A 55-year-old man has received a 12-month sentence for stealing £30,000 from his dad, who had Alzheimer's disease, in order to fund his gambling addiction.
According to the Belfast Telegraph, Martin O'Brien, from Rossnagalliagh Park in Derry, will serve half of his 12-month sentence in custody before being released on licence.
O'Brien had kept his addiction a secret from his siblings and persuaded them to give him the sole rights to deal with his father's financial affairs, the court heard.
He admitted in court that he had began stealing money from his father's accounts in July 2010 and had continued for three years.
O'Brien had taken around £10,000 from his father's Derry Credit Union account, £13,000 from his Pennyburn Credit Union account and £6,000 from his post office account.
The father had been suffering from Alzheimer's and was admitted to Altnagelvin Hospital in 2013, where he died on April 26 of that year.

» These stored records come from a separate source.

Lemma update_bhr s c a p r s' c' : update s c a p r = Ok (s', c') → bhr s' = bhr s.
Proof.
  unfold update. destruct (negb _); [|by intros [= <- <-]]. intros E.
  apply bind_Ok_inv in E as (s1 & E1 & E). apply bind_Ok_inv in E as (s3 & E3 & E).
  apply bind_Ok_inv in E as (s5 & E5 & E). apply bind_Ok_inv in E as (s6 & E6 & E).
  injection E as <- <-.
  assert (bhr s6 = bhr s5) as -> by (unfold train_u in E6; by inv_ok).
  assert (bhr s5 = bhr (reset_u s3)) as -> by (unfold train_provider in E5; by inv_ok).
  assert (bhr (reset_u s3) = bhr s3) as -> by (unfold reset_u; by repeat case_match).
  assert (bhr s3 = bhr (train_pwin s1 c (outcome a))) as ->.
  { unfold allocate in E3. inv_ok; [|done].
    match goal with H : match ?x with _ => _ end = Ok _ |- _ => destruct x; by inv_ok end. }
  assert (bhr (train_pwin s1 c (outcome a)) = bhr s1) as -> by
    (unfold train_pwin; by repeat case_match).
  unfold count_use in E1. by inv_ok.
Qed.

#[export] Instance hist_laws : HistPredictorOk t sc hist_t.
Proof.
  split; intros *; simpl; intros _ E.
  - unfold lookup in E. inv_ok.
    repeat match goal with
    | H : match ?x with _ => _ end = Ok _ |- _ => destruct x
    | H : (let '(_, _) := ?x in _) = Ok _ |- _ => destruct x
    end; inv_ok; done.
  - by apply update_bhr in E.
  - unfold spec_update in E. by inv_ok.
  - unfold recover in E. by inv_ok.
  - unfold flush in E. by inv_ok.
Qed.

(** ** Construction *)

Lemma make_Hlen_ok n alpha first last : 2 ≤ n → 1 ≤ first → 1 ≤ alpha → last ≤ 512 →
  first * alpha ^ (n - 3) ≤ last → 1 ≤ last →
  wp (make_Hlen n alpha first last) (row_ok n (λ L, 0 ≤ L ≤ 512)).
Proof.
  intros Hn Hf Ha Hl Hlast Hpos. apply wp_bind.
  apply (wp_for_range (λ _ l, row_ok n (λ L, 0 ≤ L ≤ 512) l)); [lia| | |].
  - apply row_ok_replicate; lia.
  - intros i l Hi [Hlen HF]. wp_array. apply row_ok_insert; [done|].
    assert (0 < alpha ^ (i - 1) ≤ alpha ^ (n - 3)).
    { split; [apply Z.pow_pos_nonneg|apply Z.pow_le_mono_r]; lia. }
    nia.
  - intros l [Hlen HF]. destruct (Z.ltb_spec (n - 1) 1); [lia|].
    apply wp_aset; [lia|]. apply row_ok_insert; [done|lia].
Qed.

(** The constructor establishes the invariant when there is a tagged table,
    the tagged tables are not larger than [T[0]], and [alpha] is the integer
    part of the ratio: [first * alpha^(num_tables-3) <= last]. *)
Lemma bpred_tage_create_ok alpha n b ts tw f l s :
  create alpha n b ts tw f l = Ok s →
  2 ≤ n → 2 ≤ ts ≤ b → ts ≤ 2 ^ 30 → 1 ≤ alpha → f * alpha ^ (n - 3) ≤ l →
  wf s ∧ stats s = init_stats.
Proof.
  unfold create. intros E Hn Hts Hts2 Ha Hf. inv_ok. split; [|done].
  match goal with H : make_Hlen _ _ _ _ = Ok ?L |- _ => rename H into EH; rename L into Hl end.
  assert (row_ok n (λ L, 0 ≤ L ≤ 512) Hl) as HL by
    (eapply wp_ok; [exact EH|]; unfold TAGE_MAX_HIST in *; apply make_Hlen_ok; lia).
  pose proof (check_ppow2_spec b ltac:(done)) as (kb & Hkb & ->).
  pose proof (check_ppow2_spec ts ltac:(done)) as (kt & Hkt & ->).
  assert (1 ≤ Z.log2 (2 ^ kt) ≤ 30) by (split; [apply Z.log2_le_pow2|apply Z.log2_le_mono in Hts2;
    rewrite (Z.log2_pow2 30) in Hts2 by lia]; lia).
  unfold wf, wf_cfg. simpl. rewrite !length_replicate. split_and!; try done; try lia; try apply HL.
  - intros [|i] row Hrow; simpl in Hrow.
    + injection Hrow as <-. unfold rows. simpl. apply row_ok_replicate; [lia|].
      split; simpl; [lia|]. apply weak_states_ok.
    + apply lookup_replicate in Hrow as [-> _]. unfold rows. simpl.
      apply row_ok_replicate; [lia|]. split; simpl; lia.
  - split; [done|]. change (Forall word_ok (replicate 8 0)). by apply Forall_replicate.
Qed.

(** A single table: [Hlen[1]] of a one-element array is written. *)
Lemma bpred_tage_one_table_out_of_bounds alpha b ts tw f l : check_ppow2 b = true →
  check_ppow2 ts = true → 0 < tw → 0 < f → f < l → l ≤ 512 →
  create alpha 1 b ts tw f l = Fault OutOfBounds.
Proof.
  intros Hb Ht ????. unfold create. rewrite Hb, Ht. simpl.
  rewrite !(proj2 (Z.ltb_lt _ _)) by lia. simpl. by rewrite (proj2 (Z.leb_le l _)) by (unfold TAGE_MAX_HIST; lia).
Qed.

(** ** The lookup is the reference *)

Section reference.
Context (s : t) (pc : Z) (idx : list Z) (Hwf : wf s) (Hidx : indexed s pc idx).

(** What a lookup reads by its indices. *)
Lemma row_entry i size e : 0 ≤ i < num_tables (conf s) → size = (if i =? 0 then bim_size (conf s) else table_size (conf s)) →
  (let* x := aget idx i in aget2 (T s) i (Z.land x (size - 1))) = Ok e → e = entry s pc i.
Proof using Hidx.
  intros Hi Es E. destruct Hidx as [Hl Hx]. apply bind_Ok_inv in E as (x & Ex & E). apply aget_inv in Ex as [_ Ex].
  apply Hx in Ex. rewrite Z2Nat.id in Ex by lia. subst x. unfold aget2 in E. apply bind_Ok_inv in E as (row & Er & E).
  apply aget_inv in Er as [_ Er]. apply aget_inv in E as [_ E]. unfold entry. rewrite <- Es, Er. simpl. by rewrite E.
Qed.

Lemma ent_at_entry i e : 0 < i < num_tables (conf s) → ent_at s idx i = Ok e → e = entry s pc i.
Proof using Hwf Hidx.
  intros Hi E. apply (row_entry i (table_size (conf s))); [lia|by rewrite (proj2 (Z.eqb_neq i 0)) by lia|].
  destruct Hwf as ((_ & _ & _ & Em & _) & _). unfold ent_at in E. by rewrite Em in E.
Qed.

Lemma tag_match_matches i b : 0 < i < num_tables (conf s) → tag_match s pc idx i = Ok b → b = matches s pc i.
Proof using Hwf Hidx.
  intros Hi E. unfold tag_match in E. apply bind_Ok_inv in E as (e & Ee & E). injection E as <-. unfold matches. by rewrite (ent_at_entry i e Hi Ee).
Qed.

Lemma table_pred_direction k b : 0 ≤ k < num_tables (conf s) → table_pred s idx k = Ok b → b = direction s pc k.
Proof using Hwf Hidx.
  intros Hk E. unfold table_pred in E. unfold direction. destruct (Z.eqb_spec k 0) as [->|Hn].
  - apply bind_Ok_inv in E as (x & Ex & E). apply bind_Ok_inv in E as (e & Ee & E). injection E as <-.
    rewrite <- (row_entry 0 (bim_size (conf s)) e); [done|lia|done|]. destruct Hwf as ((_ & _ & _ & _ & _ & Em & _) & _). rewrite Ex. simpl. by rewrite <- Em.
  - apply bind_Ok_inv in E as (e & Ee & E). injection E as <-. by rewrite <- (ent_at_entry k e) by (done || lia).
Qed.

Lemma longest_match_first hi k : 0 ≤ hi < num_tables (conf s) → longest_match s pc idx hi k →
  filter (λ i, matches s pc i = true) (downto (Z.to_nat hi)) = if k =? 0 then [] else k :: filter (λ i, matches s pc i = true) (downto (Z.to_nat (k - 1))).
Proof using Hwf Hidx.
  intros Hhi (Hk & Hm & Hn). apply (downto_match (matches s pc)); [lia| |].
  - intros Hpos. symmetry. apply tag_match_matches; [lia|by apply Hm].
  - intros j Hj. symmetry. apply tag_match_matches; [lia|apply Hn; lia].
Qed.
End reference.

(** C19. A TAGE lookup never faults, and it is the reference [predict]: in each tagged table
    the entry is the one at the address hashed with the folded history of the length of that
    table; the provider is the table of longest history whose entry has the tag of the branch
    (none: 0), the alternate the next such table, or the bimodal one; the direction of a table
    is the sign of its counter; and the prediction is the provider's, unless its entry is new
    (not useful and weak, as an allocation leaves it) and alternates of new entries have been
    doing better (pwin >= 8). What the update needs is remembered: the history, the indices of
    the entries, and whether the provider is new. *)
Theorem tage_lookup_longest_match s c a : wf s →
  ∃ c' p, lookup s c a = Ok (with_stats s (count_lookup (stats s)), c', p) ∧
    (provider c', alt c', p) = predict s (PC a) ∧ altpred c' = direction s (PC a) (alt c') ∧
    (0 < provider c' → provpred c' = direction s (PC a) (provider c') ∧ provnew c' = is_new (entry s (PC a) (provider c'))) ∧
    lookup_bhr c' = bhr s ∧
    ∀ i, 0 < i < num_tables (conf s) → ent_at s (index c') i = Ok (entry s (PC a) i).
Proof.
  intros Hwf. pose proof (lookup_meets_spec s c a Hwf) as H. apply wp_exists in H as ([[s' c'] p] & E & -> & _ & _ & Hb & Hi & H1 & H2 & H3 & H4 & ->).
  exists c'. eexists. split; [exact E|]. pose proof H1 as (Hp & _). pose proof Hwf as ((Hn & _) & _).
  pose proof (longest_match_first s (PC a) (index c') Hwf Hi (num_tables (conf s) - 1) (provider c') ltac:(lia) H1) as Hf. fold (matching s (PC a)) in Hf.
  assert (∀ i, 0 < i < num_tables (conf s) → ent_at s (index c') i = Ok (entry s (PC a) i)) as Hent.
  { intros i Hir. enough (wp (ent_at s (index c') i) (λ e, e = entry s (PC a) i)) as Hw by (by apply wp_exists in Hw as (e & -> & ->)).
    apply wp_ent_at; [done|apply Hi|lia|]. intros e Ee _. by apply (ent_at_entry s (PC a) (index c')). }
  unfold predict. rewrite Hf. destruct (Z.eqb_spec (provider c') 0) as [Ep|Hne].
  - apply (table_pred_direction s (PC a) (index c') Hwf Hi) in H3; [|rewrite H2; lia].
    rewrite H4, H3, Ep, H2. split; [done|]. split; [done|]. split; [lia|]. done.
  - destruct H2 as (Ha & Hprov & e & Ee & Enew). pose proof Ha as (Har & _).
    rewrite (longest_match_first s (PC a) (index c') Hwf Hi (provider c' - 1) (alt c') ltac:(lia) Ha).
    apply (table_pred_direction s (PC a) (index c') Hwf Hi) in H3; [|lia]. apply (table_pred_direction s (PC a) (index c') Hwf Hi) in Hprov; [|lia].
    rewrite (ent_at_entry s (PC a) (index c') Hwf Hi (provider c') e ltac:(lia) Ee) in Enew. rewrite H4, <- Enew, <- Hprov. cbn [orb].
    assert (default 0 (head (if alt c' =? 0 then [] else alt c' :: filter (λ i, matches s (PC a) i = true) (downto (Z.to_nat (alt c' - 1))))) = alt c') as ->
      by (by destruct (Z.eqb_spec (alt c') 0) as [->|]).
    rewrite <- H3, andb_comm. done.
Qed.

(** All entries of fresh tables have tag 0 and are new: branch 64 takes the alternate. *)
Lemma tage_lookup_longest_match_witness :
  ∃ s c' p, create 2 4 8 4 5 2 16 = Ok s ∧
    lookup s get_cache (mk_args 64 0 0 true) = Ok (with_stats s (count_lookup (stats s)), c', p) ∧
    (provider c', alt c', p) = predict s 64 ∧ provider c' = 3 ∧ alt c' = 2 ∧ provnew c' = true.
Proof.
  destruct (create 2 4 8 4 5 2 16) as [s|] eqn:E; [|discriminate E].
  assert (wf s) as Hwf by (apply (bpred_tage_create_ok _ _ _ _ _ _ _ _ E); done).
  destruct (tage_lookup_longest_match s get_cache (mk_args 64 0 0 true) Hwf) as (c' & p & El & Ep & _).
  exists s, c', p. split_and!; [done|exact El|exact Ep|..];
    (injection E as <-; vm_compute in El; injection El as <- _; reflexivity).
Defined.

End bpred_tage.
(* ===== verification/BPredPath.v ===== *)
(** * BPredPath: the path-based neural predictors
    src/xiosim/ZCOMPS-bpred/bpred-pathneural.cpp and bpred-pwl.cpp

    Both keep, next to a table of 64-bit history registers, the circular buffer
    of the addresses of the last branches, and sum one [short] weight per
    outcome of the history, chosen by the address of the branch it belongs to
    (pathneural), and by the address of the predicted branch as well (pwl).
    [path_kernel] holds what the two classes have in common, parametrised by the
    row of weights used for an address of the path ([row_of]); pathneural also
    counts the weights it reads and writes. *)

From S2P Require Import Prelude Misc BPredBase BPredPerceptron.

Module path_kernel.

(** Source: src/xiosim/ZCOMPS-bpred/bpred-pathneural.cpp:26-36 MAX_PATHNEURAL_PATH. *)
Definition MAX_PATHNEURAL_PATH : Z := 128.

Record sc : Type := mk_sc {
  bhr : option Z;
  lookup_bhr : Z;
  lookup_path : list Z;
  lookup_PC : Z;
  sum : Z;
  updated : bool
}.

(** The members the constructors fix; [pc_bits] and [pc_mask] are pwl's. *)
Record cfg : Type := mk_cfg {
  pc_bits : Z;
  pc_mask : Z;
  bht_size : Z;
  bht_mask : Z;
  history_length : Z;
  history_mask : Z;
  top_size : Z;
  top_mask : Z;
  weight_max : Z;
  weight_min : Z;
  theta : Z;
  bits : Z
}.

Record t : Type := mk {
  conf : cfg;
  stats : dstats;
  bht : list Z;
  top : list (list Z);
  path : list Z;
  path_head : Z;
  weights_read : Z;
  weights_written : Z
}.

Definition with_stats (s : t) (st : dstats) : t :=
  mk (conf s) st (bht s) (top s) (path s) (path_head s) (weights_read s) (weights_written s).
Definition with_bht (s : t) (l : list Z) : t :=
  mk (conf s) (stats s) l (top s) (path s) (path_head s) (weights_read s) (weights_written s).
Definition with_top (s : t) (l : list (list Z)) : t :=
  mk (conf s) (stats s) (bht s) l (path s) (path_head s) (weights_read s) (weights_written s).
Definition with_path (s : t) (l : list Z) (h : Z) : t :=
  mk (conf s) (stats s) (bht s) (top s) l h (weights_read s) (weights_written s).
Definition with_weights (s : t) (r w : Z) : t :=
  mk (conf s) (stats s) (bht s) (top s) (path s) (path_head s) r w.

Definition initial (k : cfg) : t :=
  mk k init_stats (replicate (Z.to_nat (bht_size k)) 0)
    (replicate (Z.to_nat (top_size k)) (replicate (Z.to_nat (1 + history_length k)) 0))
    (replicate (Z.to_nat MAX_PATHNEURAL_PATH) 0) 0 0 0.

(** [x%top_size] on [md_addr_t]. *)
Definition row_mod (k : cfg) (x : Z) : result Z :=
  if u64 (top_size k) =? 0 then Fault DivByZero else Ok (x mod u64 (top_size k)).

(** [top[(PC&top_mask)%top_size]], the row of the bias weight. *)
Definition bias_row (k : cfg) (pc : Z) : result Z := row_mod k (Z.land pc (u64 (top_mask k))).
(* ===== verification/BPredBlg.v ===== *)
(** * BPredBlg: the BLG predictor of src/xiosim/ZCOMPS-bpred/bpred-blg.cpp

    Three serially connected stages: a bimodal table [B], a tagged
    local-history stage [L] indexed by the local history and [B]'s prediction,
    and a tagged global stage [G] indexed by the path register [stew] and [L]'s
    prediction.  A local history is in shift mode (its top bit set: the last
    outcomes) or in count mode (a direction and a run length).

    Shift amounts: the constructor accepts [L_hist_len] = 1, for which the
    source shifts by -1; the theorems assume 2 <= L_hist_len <= 31. *)

From S2P Require Import Prelude SatCounter BPredBase.

Module bpred_blg.

(** Source: src/xiosim/ZCOMPS-bpred/bpred-blg.cpp:30-50 bpred_blg_sc_t.
    The members [PC] and [G_tag] are [sc_PC] and [sc_G_tag] here. *)
Record sc : Type := mk_sc {
  sc_PC : Z;
  lookup_stew : Z;
  lookup_L_hist : Z;
  B_index : Z;
  L_index : Z;
  L_hist_index : Z;
  G_index : Z;
  B_pred : bool;
  L_pred : bool;
  G_pred : bool;
  G_hit : bool;
  L_hit : bool;
  sc_G_tag : Z;
  updated : bool
}.
(* ===== verification/BPredStatic.v ===== *)
(** * BPredStatic: the predictors without tables, src/xiosim/ZCOMPS-bpred/
    bpred-taken.cpp, bpred-nottaken.cpp, bpred-btfnt.cpp, bpred-perfect.cpp,
    bpred-random.cpp and bpred-magic.cpp

    Their state is the statistics of the base class (and a counter of taken
    branches for random and magic); they keep no history. *)

From S2P Require Import Prelude BPredBase.

Module bpred_static.

(** Source: src/xiosim/ZCOMPS-bpred/bpred-taken.cpp:31-36 bpred_taken_t::lookup. *)
Definition taken_lookup (a : bp_args) : bool := true.

(** Source: src/xiosim/ZCOMPS-bpred/bpred-nottaken.cpp:31-36 bpred_nottaken_t::lookup. *)
Definition nottaken_lookup (a : bp_args) : bool := false.

(** Source: src/xiosim/ZCOMPS-bpred/bpred-btfnt.cpp:32-37 bpred_btfnt_t::lookup. *)
Definition btfnt_lookup (a : bp_args) : bool := tPC a <? PC a.

(** Source: src/xiosim/ZCOMPS-bpred/bpred-perfect.cpp:31-36 bpred_perfect_t::lookup. *)
Definition perfect_lookup (a : bp_args) : bool := outcome a.

(** The value drawn from [random()] decides, when the class draws one. *)
(** Source: src/xiosim/ZCOMPS-bpred/bpred-random.cpp:35-41 bpred_random_t::lookup. *)
Definition random_lookup (rnd : Z) (a : bp_args) : bool := negb (Z.land rnd 1 =? 0).

(** [below rnd] is the test [random()/float(RAND_MAX) < hit_rate].
    Source: src/xiosim/ZCOMPS-bpred/bpred-magic.cpp:38-49 bpred_magic_t::lookup. *)
Definition magic_lookup (below : Z → bool) (rnd : Z) (a : bp_args) : bool :=
  if below rnd then outcome a else negb (outcome a).

(** Which of the classes an object belongs to. *)
Inductive kind : Type :=
  | taken | nottaken | btfnt | perfect | random | magic (below : Z → bool).

(** [num_taken] is random's and magic's; their constructors leave it
    uninitialised, its first value is an argument of [create]. *)
Record t : Type := mk { class : kind; stats : dstats; num_taken : Z }.

Definition create (k : kind) (garbage : Z) : t := mk k init_stats garbage.

Definition lookup (s : t) (c : bpred_sc_t) (a : bp_args) (rnd : Z) : result (t * bpred_sc_t * bool) :=
  Ok (mk (class s) (count_lookup (stats s)) (num_taken s), mk_bpred_sc false,
      match class s with
      | taken => taken_lookup a
      | nottaken => nottaken_lookup a
      | btfnt => btfnt_lookup a
      | perfect => perfect_lookup a
      | random => random_lookup rnd a
      | magic below => magic_lookup below rnd a
      end).

(** Source: src/xiosim/ZCOMPS-bpred/bpred-random.cpp:44-54 bpred_random_t::update.
    The others have the update of the base class (magic the same as random). *)
Definition update (s : t) (c : bpred_sc_t) (a : bp_args) (our_pred : bool)
  : result (t * bpred_sc_t) :=
  let counts := match class s with random | magic _ => true | _ => false end in
  let n := if counts && outcome a && negb (frozen (stats s)) && negb (sc_updated c)
           then num_taken s + 1 else num_taken s in
  let '(st, c') := base_update (stats s) c a our_pred in
  Ok (mk (class s) st n, c').

(** Source: src/xiosim/ZCOMPS-bpred/bpred-random.cpp:71-75 bpred_random_t::reset_stats. *)
Definition random_reset_stats (s : t) : t := mk (class s) (BPredBase.reset_stats (stats s)) 0.

#[export] Instance predictor : DirPredictor t bpred_sc_t := {
  dp_stats := stats;
  dp_updated := sc_updated;
  dp_lookup := lookup;
  dp_update s c a p _ := update s c a p;
  dp_spec_update s c _ _ := Ok (mk (class s) (base_spec_update (stats s)) (num_taken s), c);
  dp_recover := base_recover;
  dp_flush := base_flush;
  dp_get_cache _ := base_get_cache;
  dp_reset_stats s :=
    match class s with
    | random => random_reset_stats s
    | _ => mk (class s) (BPredBase.reset_stats (stats s)) (num_taken s)
    end;
  dp_with_stats s st := mk (class s) st (num_taken s)
}.

#[export] Instance predictor_ok : DirPredictorOk t bpred_sc_t.
Proof.
  refine {| dp_wf := λ _, True; dp_ref := λ _ _, True |}; simpl; try done.
  { intros s _. by destruct (class s). }
  intros s c a p _ _ _. unfold update, base_update, stats_after_update.
  by destruct (sc_updated c) eqn:E.
Defined.

(** The prediction a lookup returns, when the container is updated with it and
    the statistics are not frozen, counts as a hit exactly when it is right. *)
Lemma perfect_predictor_always_hits s c a rnd s1 c1 p s2 c2 :
  class s = perfect → frozen (stats s) = false →
  lookup s c a rnd = Ok (s1, c1, p) → update s1 c1 a p = Ok (s2, c2) →
  num_hits (stats s2) = num_hits (stats s) + 1 ∧ updates (stats s2) = updates (stats s) + 1.
Proof.
  destruct s as [k [h l u su f] n]. unfold lookup, update. simpl. intros -> -> [= <- <- <-] E.
  unfold perfect_lookup in E. simpl in E. rewrite eqb_reflx in E. by injection E as <- <-.
Qed.

End bpred_static.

Two days before his father's death he told his sister he was stealing money from his father, according to the Belfast Telegraph.
The report told that Judge Philip Babington said O'Brien was able to take his father's money by getting "invoices from the nursing home and on the strength of that he would get a cheque from Pennyburn Credit Union. The invoice was then receipted and the defendant then took that to the Derry Credit Union which paid him the equivalent of the invoice in cash which he retained for his own use".
The Judge added that this was "a serious breach of trust case in which the defendant's siblings gave him full authority to deal with their father's financial affairs and he quite clearly took advantage of his father's inability to look after them himself".
In a separate report, O'Brien's sister, Flo Morgan, told the Derry Journal that O'Brien did not leave any money in her father's account for the funeral, adding: "What he did was disgraceful. It is heartbreaking. We lost a father and a brother at the same time and he has shown no remorse."